Twinning and dynamic strain aging behavior during tensile deformation of Fe-Mn-C TWIP steel

Abstract

The twinning and dynamic strain aging(DSA) induced work hardening in Fe-Mn-C TWIP steel has been experimentally investigated in view of grain morphology, stress strain response, local strain rate(LSR) and strain hardening rate. A strain of 0.3 should be the critical value for the saturation of twined grains in Fe-Mn-C TWIP steel with 0.4–0.6wt% carbon and 18–22wt% manganese. DSA can occur in the very beginning of plastic deformation in Fe-Mn-C TWIP steel with the unpronounced fluctuation in stress strain response but obvious discontinuity in work hardening and LSR. The mechanism on strain hardening of Fe-Mn-C TWIP steel during tensile deformation can be distinguished by the variation of LSR. Twinning induced hardening rate is around 3.0GPa with a steady LSR, while DSA induced hardening rate is about 2.0GPa with a periodic and unstable fluctuation of LSR. There are mainly three stages in the work hardening of Fe-Mn-C TWIP steel divided by the inducing mechanism: twinning dominant, twinning+DSA dominant and DSA dominant. A strong correlation between the fluctuating characteristic of LSR and work hardening rate has been observed. In twinning dominant stage, they are largely steady; while in the other two stages, more significant fluctuation is observed where DSA is more pronounced for both curves.

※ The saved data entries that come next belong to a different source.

(* ===== verification/CMsg.v ===== *)
(** * Messages of parsed types

    The functions [ty_encode], [ty_decode] and [ty_encoded_size] that the emitter
    writes for the structs of the parser: they implement the wire format of [CWire],
    the hash that guards it is always found, and what they do with foreign bytes. *)
From S2P Require Import Prelude Bytes Tokenize CoreTypes Bitfield Transport Url Gen CNum GenParse GenProps EmitC CCode CWire CEnc CDec CRound.
Local Open Scope Z_scope.

(** ** The structs of the parser *)

Lemma fixed_point_type ty : isFixedPoint ty = true ->
  ty = str "byte" /\ itype_of ty = Some (mkIType 8 false) /\ getPrimitiveTypeNumBits ty = Some 8%nat \/
  exists w, ty <> str "byte" /\ itype_of ty = Some (mkIType (Z.of_nat w) true) /\ getPrimitiveTypeNumBits ty = Some w /\ (w <= 64)%nat.
Proof.
  intros H. unfold isFixedPoint, inArray, fixedPointTypes in H. bool_prop. cbn [fmap list_fmap] in H.
  apply elem_of_cons in H as [->|H]; [by left|right].
  apply elem_of_cons in H as [->|H]; [exists 8%nat; split; [done|split; [done|split; [done|lia]]]|].
  apply elem_of_cons in H as [->|H]; [exists 16%nat; split; [done|split; [done|split; [done|lia]]]|].
  apply elem_of_cons in H as [->|H]; [exists 32%nat; split; [done|split; [done|split; [done|lia]]]|].
  apply list_elem_of_singleton in H as ->. exists 64%nat; split; [done|split; [done|split; [done|lia]]].
Qed.

Lemma bits_field_ok ty n s : bits_ok ty n s -> n <> 0 -> exists t, itype_of ty = Some t /\ field_ok t s n.
Proof.
  intros [[? _]|(Fp&w&Hw&Hn&Hb&Hs)] N; [done|].
  destruct (fixed_point_type ty Fp) as [(Ht&Hi&Hw')|(w'&Ht&Hi&Hw'&Hle)]; rewrite Hw' in Hw; injection Hw as <-;
    eexists; (split; [exact Hi|]); unfold field_ok; cbn [iwidth isigned]; (split; [lia|]); (split; [lia|]); (split; [|done||auto]); [done|].
  intros _ E. destruct (decide (n = Z.of_nat w')) as [Ew|]; [rewrite Hs in E by done; done|lia].
Qed.

Lemma member_index_lookup ms k zm : NoDup (membername <$> ms) -> ms !! k = Some zm -> member_index ms (membername zm) = Some k.
Proof.
  intros N H. unfold member_index. destruct (list_find_elem_of (fun m => membername m = membername zm) ms zm) as [[j m] E];
    [by eapply list_elem_of_lookup_2|done|]. rewrite E. apply list_find_Some in E as (Hj&Hm&_). cbn. f_equal.
  eapply (NoDup_lookup (membername <$> ms)); [done| |]; rewrite list_lookup_fmap; [by rewrite Hj|rewrite H; cbn; by f_equal].
Qed.

(** What the parser guarantees of a struct is what the generated code needs. *)
Lemma struct_layout zs : struct_ok zs -> layout_ok (members zs).
Proof.
  intros [N _ M]. apply NoDup_app in N as [N _]. split.
  - intros k zm Hk. by apply member_index_lookup.
  - intros k zm d Hk Hd Hm. destruct (M k zm Hk) as (_&_&F). eapply Forall_forall in F; [|exact Hd]. unfold dim_ok in F. rewrite Hm in F.
    destruct F as (m&Hin&<-&Hdm). apply list_elem_of_lookup in Hin as [j Hj]. apply lookup_take_Some in Hj as [Hj Hlt].
    exists j, m. split; [by apply member_index_lookup|done].
  - intros k zm Hk Hb. destruct (M k zm Hk) as (_&B&_). unfold is_bits in Hb. bool_prop. by apply bits_field_ok in B.
Qed.

Lemma structs_env_ok env : Forall struct_ok env -> env_ok env.
Proof.
  intros F name zs Hz. unfold find_struct in Hz. destruct (list_find _ env) as [[i z]|] eqn:E; [|done]. injection Hz as ->.
  apply list_find_Some in E as (Hi&_). eapply Forall_lookup_1 in F; [|exact Hi]. by apply struct_layout.
Qed.

(** Every struct that the parser has built, with its own hash. *)
Lemma parsed_structs prefix th mh files r p : handleFiles prefix th mh files gen_create = Ok r p ->
  Forall (fun zs => struct_ok zs /\ is_Some (hash zs)) (structs p).
Proof.
  intros E. pose proof (handleFiles_spec prefix th mh files gen_create (gen_create_ok th mh)) as R.
  unfold runs in R. rewrite E in R. destruct R as [[F _] _]. eapply Forall_impl; [done|]. intros zs (?&_&h&->&_). by split.
Qed.

Lemma parsed_env_ok prefix th mh files r p : handleFiles prefix th mh files gen_create = Ok r p -> env_ok (structs p).
Proof. intros E. apply structs_env_ok. eapply Forall_impl; [by eapply parsed_structs|]. by intros zs [? _]. Qed.

(** ** The hash of a type *)

(** The types of the members are known. *)
Definition types_closed (env : list ZCMStruct) : Prop :=
  Forall (fun zs => Forall (fun zm => isPrimitiveType (fullname (mtype zm)) || bool_decide (is_Some (find_struct env (fullname (mtype zm)))) = true)
    (members zs)) env.

Lemma find_struct_Some env name zs : find_struct env name = Some zs -> zs ∈ env /\ fullname (structname zs) = name.
Proof.
  unfold find_struct. destruct (list_find _ env) as [[i z]|] eqn:E; [|done]. intros [= ->]. apply list_find_Some in E as (Hi&Hn&_).
  split; [by eapply list_elem_of_lookup_2|done].
Qed.

(** The recursion ends: the types on the way are different structs. *)
Lemma hash_recursive_total env (C : types_closed env) (H : Forall (fun zs => struct_ok zs /\ is_Some (hash zs)) env) fuel : forall parents name,
  isPrimitiveType name = true \/ is_Some (find_struct env name) -> NoDup parents ->
  parents ⊆ (fun zs => fullname (structname zs)) <$> env -> (length env < fuel + length parents)%nat ->
  is_Some (hash_recursive env fuel parents name).
Proof.
  induction fuel as [|fuel IH]; intros parents name Hn N S F.
  { pose proof (submseteq_length _ _ (NoDup_submseteq _ _ N S)) as Hl. rewrite length_fmap in Hl. lia. }
  cbn [hash_recursive]. destruct (isPrimitiveType name) eqn:Pr; [done|]. destruct (bool_decide (name ∈ parents)) eqn:Ep; bool_prop; [done|].
  destruct Hn as [?|[zs Hz]]; [done|]. rewrite Hz. destruct (find_struct_Some _ _ _ Hz) as [Hin Hname].
  eapply Forall_forall in C as Fm; [|exact Hin]. eapply Forall_forall in H as [_ [h ->]]; [|exact Hin].
  destruct (mapM_is_Some_2 (fun zm => hash_recursive env fuel (name :: parents) (fullname (mtype zm))) (members zs)) as [hs ->]; [|done].
  eapply Forall_impl; [exact Fm|]. intros zm Hzm. apply IH; [apply orb_true_iff in Hzm as [?|?]; [by left|right]; by bool_prop| | |cbn [length]; lia].
  - by constructor.
  - intros x Hx. apply elem_of_cons in Hx as [->|Hx]; [|by apply S]. apply list_elem_of_fmap. by exists zs.
Qed.

(** ** Properties *)

(** Bytes are equal where their bits are. *)
Lemma byte_bits_eq buf buf' (i : nat) : bytes_ok buf -> bytes_ok buf' -> length buf = length buf' ->
  (forall c, 0 <= c < 8 -> bit buf (8 * Z.of_nat i + c) = bit buf' (8 * Z.of_nat i + c)) -> buf !! i = buf' !! i.
Proof.
  intros B B' L F. destruct (decide (i < length buf)%nat) as [Hlt|]; [|by rewrite !lookup_ge_None_2 by lia].
  destruct (lookup_lt_is_Some_2 buf i Hlt) as [b Hb]. destruct (lookup_lt_is_Some_2 buf' i ltac:(lia)) as [b' Hb']. rewrite Hb, Hb'. f_equal.
  rewrite <- (Nat2Z.id i) in Hb, Hb'. pose proof (Forall_lookup_1 _ _ _ _ B Hb). pose proof (Forall_lookup_1 _ _ _ _ B' Hb').
  apply byte_ext; [done|done|]. intros c Hc. specialize (F (7 - c) ltac:(lia)).
  rewrite !bit_at in F by lia. unfold byte_at in F. rewrite Hb, Hb' in F. cbn [default from_option id] in F. by replace (7 - (7 - c)) with c in F by lia.
Qed.

Lemma writes_outside buf buf' k n bs : bytes_ok buf -> 0 <= k -> 0 <= n -> writes buf buf' (8 * k) bs -> blen bs = 8 * n ->
  forall i : nat, Z.of_nat i < k \/ k + n <= Z.of_nat i -> buf' !! i = buf !! i.
Proof.
  intros B Hk Hn (B'&L&F&_) E i Hi. apply byte_bits_eq; [done|done|done|]. intros c Hc.
  apply F. rewrite E. replace (8 * k + 8 * n) with (8 * (k + n)) by lia. pose proof (up8_space (8 * (k + n)) (k + n)). lia.
Qed.

(** Whoever writes a whole number of bytes leaves the same buffer. *)
Lemma writes_unique buf b1 b2 k n bs : bytes_ok buf -> 0 <= k -> 0 <= n -> blen bs = 8 * n ->
  writes buf b1 (8 * k) bs -> writes buf b2 (8 * k) bs -> b1 = b2.
Proof.
  intros B Hk Hn E W1 W2. pose proof W1 as (B1&L1&_&H1). pose proof W2 as (B2&L2&_&H2). apply list_eq. intros i.
  destruct (decide (Z.of_nat i < k \/ k + n <= Z.of_nat i)) as [Ho|Hi].
  - by rewrite (writes_outside buf b1 k n bs B Hk Hn W1 E i Ho), (writes_outside buf b2 k n bs B Hk Hn W2 E i Ho).
  - apply byte_bits_eq; [done|done|congruence|]. intros c Hc.
    destruct (lookup_lt_is_Some_2 bs (Z.to_nat (8 * Z.of_nat i + c - 8 * k))) as [b Hb]; [lia|].
    specialize (H1 _ _ Hb). specialize (H2 _ _ Hb). replace (8 * k + Z.of_nat (Z.to_nat (8 * Z.of_nat i + c - 8 * k))) with (8 * Z.of_nat i + c) in * by lia. congruence.
Qed.
Fixpoint cpp_decode_body (ms : list ZCMMember) (inBitMode : bool) (bitfieldNum : nat) : pstmt :=
  match ms with
  | [] => pend inBitMode bitfieldNum
  | zm :: ms =>
      let '(border, inBitMode, bitfieldNum) := pborder inBitMode bitfieldNum zm in
      PSeq border (PSeq (PMember zm (cpp_decode_member zm inBitMode)) (PSeq pblank (cpp_decode_body ms inBitMode bitfieldNum)))
  end.
End Bodies.

(** The loops around one element, [n] of them from dimension [d] on. *)
Fixpoint cpp_size_loops (zm : ZCMMember) (n d : nat) (body : pstmt) : pstmt :=
  match n with
  | O => body
  | S n => PFor (1 + d) d zm (cpp_size_loops zm n (S d) body)
  end.

Definition cpp_size_member (zm : ZCMMember) (inBitMode : bool) : pstmt :=
  if is_number zm then if negb inBitMode then PSizeNumbers zm else PSizeBits zm
  else cpp_size_loops zm (length (dimensions zm)) 0 (if is_string zm then PSizeString zm else PSizeStruct zm).

Fixpoint cpp_size_body (ms : list ZCMMember) (inBitMode : bool) : pstmt :=
  match ms with
  | [] => if inBitMode then PSeq PNumbitsEnd pblank else PNote []
  | zm :: ms =>
      let '(border, inBitMode) :=
        if inBitMode && negb (is_bits zm) then (PSeq PNumbitsEnd pblank, false)
        else if negb inBitMode && is_bits zm then (PSeq pblank PNumbitsZero, true)
        else (PNote [], inBitMode) in
      PSeq border (PSeq (PMember zm (cpp_size_member zm inBitMode)) (cpp_size_body ms inBitMode))
  end.

(** ** Meaning *)

Section Meaning.
(** The members of the class, the options. *)
Context (ms : list ZCMMember) (o : cppopts).
Let le : bool := cpp_little_endian o.

(** What a member, or a new element of a vector, is constructed as: vectors are
    empty, arrays have their elements. *)
Fixpoint cpp_init (zm : ZCMMember) (d : nat) (ds : list ZCMDimension) : val :=
  match ds with
  | [] => VUndef
  | zd :: ds => if resized o zm d then VArr [] else VArr (replicate (Z.to_nat (strtol (dsize zd) 0)) (cpp_init zm (S d) ds))
  end.

Definition place_count (fs : list val) (zm : ZCMMember) (p : place) : option Z :=
  match p with Scalar => Some 1 | At _ d => array_size ms fs zm d end.

(** The elements that a place points to. *)
Definition place_vals (cur : val) (p : place) : option (list val) :=
  match p with Scalar => Some [cur] | At _ _ => arr_of cur end.

(** The elements that a decoder has written to a place. *)
Definition place_store (cur : val) (p : place) (vs : list val) : option val :=
  match p with
  | Scalar => match vs with [x] => Some x | _ => None end
  | At _ _ => l <- arr_of cur ;; check (length vs <=? length l)%nat ;; Some (VArr (vs ++ drop (length vs) l))
  end.

(** *** Encoding *)

Section Enc.
Context (call : cstr -> list byte -> Z -> Z -> val -> option (list byte * Z)) (fs : list val) (offset maxlen : Z).

(** [if (thislen < 0) return thislen; else pos_byte += thislen;] *)
Definition enc_advance (st : est) (r : option (list byte * Z)) : option (est + list byte * Z) :=
  '(buf, thislen) <- r ;;
  if thislen <? 0 then Some (inr (buf, thislen)) else Some (inl (mkEst buf (u32 (es_pos st + thislen)) (es_bit st))).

The serration in stress corresponds to the plateau in strain and low LSR, as well as the peak of strain hardening rate, due to the occurrence of DSA; and the smooth stress evolution between two serrations correlates the apparent increase of strain, and high LSR, together with the trough of strain hardening rate, relating to the preparation time for next DSA.